When you try to convert existing C/Side objects to AL the first attempts are typically done while scoping OnPrem. This gives an overview of the errors to be fixed w.o things like DotNET.
In this phase you typically switch between C/Side and Visual Studio Code all the time fixing the errors one-by-one and reconverting.
Once the errors are fixed the software can be tested and deployed using either Docker or a local install.
This is a very safe way of ensuring there is a migration path for your existing customers what is not overly complex and thus affordable from a TCO perspective.
The next step is moving to AppSource and this is where you need to remove all the DotNET dependencies.

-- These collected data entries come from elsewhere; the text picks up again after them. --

(** * Prompt Nexus front end: presentation and filtering logic

    A shallow embedding of the pure presentation code of the Angular
    components [PromptLibraryComponent], [PromptDetailComponent],
    [AddPromptComponent] and of [ComplexityToColorPipe], together with the
    part of the JavaScript run time these methods rely on:

    - values are the JSON scalars plus [undefined];
    - number values are IEEE-754 binary64; the model keeps the
      integer-valued ones and NaN, and rounds the quotient of a division
      to 53 bits the way the hardware does;
    - a method call on [undefined]/[null], or a call of a method a value
      does not have, throws [TypeError];
    - arrays live in a store, so that "a new array" and "the same array"
      are different things;
    - what belongs to the host (Unicode case mapping, date parsing and
      rendering, exponent notation of huge numbers) is an interface,
      [Host]; [AsciiHost] is one host, for ASCII text, ISO timestamps and
      en-US dates in UTC, on which the code is run on sample data.

    The methods that leave a component are embedded as well, those of
    [LoginComponent] and [NavbarComponent] among them, with the route
    table of [app.routes.ts]:

    - a component acts on a [world]: the local storage, and the list of
      what it asked of its surroundings (navigations, requests, timers,
      clipboard writes), in order; the handlers of a request and of a
      timer are functions of their own, run when the answer comes;
    - the validators of the forms package and the route recognition of
      the router follow the framework, for forms and tables as the
      components have them;
    - [btoa], the address pattern and [parseFloat] of a text are an
      interface, [Platform]; [AsciiPlatform] is one platform. *)

From Stdlib Require Import ZArith Lia Ascii String List DecimalString.
From Stdlib Require Import Floats.SpecFloat.
From stdpp Require Import gmap strings list.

The biggest issue with DotNET is that it’s often used in interfaces and most partners that I’ve worked with put every interface they ever did in their C/Side toolbox just in case you ever need it again.
Chances are you may never need many or most of them, but how do you determine that? And where to start?
If you can somehow decouple your business logic from your DotNET dependencies you create a Core solution, and each interface can be a dependent extension.
These depedent extensions will most often be per-tenant extensions. You don’t want to go through the whole AppSource validation for interfaces you only need almost never.
Let’s look at a simple real life example I did today. It’s an interface that reads the ferry sailing times from TT-Line and offers the option to book one.
Off course decoupling is smart here in the first place since you may also want to interface with other ferry companies but that’s not what we’re looking at now. In the example I have the C/AL code and the DotNET code is on one codeunit and it needs to be decoupled.
The Function GetTimeTable is called from the application somewhere. If I remove this codeunit from my extension I get errors.
This separates the link between your application and the code making the orriginal codeunit a Facade and the new codeunit the Implementation.
Microsoft also does this in the new System Application
This is different from what Microsoft does in System Application. In our case we don’t want a strong contract between the Facade and the Implementation.
Just enter the property window and add the correct properties. Trust me, it works.
When 100% conversion between C/Side and AL is the goal (and it should be the goal) you can use the Version List to mark your objects as part of Core, or as part of a dependent Extension.
Now you can ship to AppSource but you’ll have a function that does nothing. You need to rewrite this code to make it work.
Most often there are two scenario’s.
A:> Make use of the new HTTP type variables in AL
B:> Create an Azure Function
Both are valid options and the correct choice depends more on questions like flexibility and language of preference.
NEVER, EVER put interfaces in your Base AppSource solution unless you trust the contract of the API with your life!
Interfaces change all the time. Put them in a Per-Tenant extension or in an Azure Function because these can very easily be changed, debugged, etc.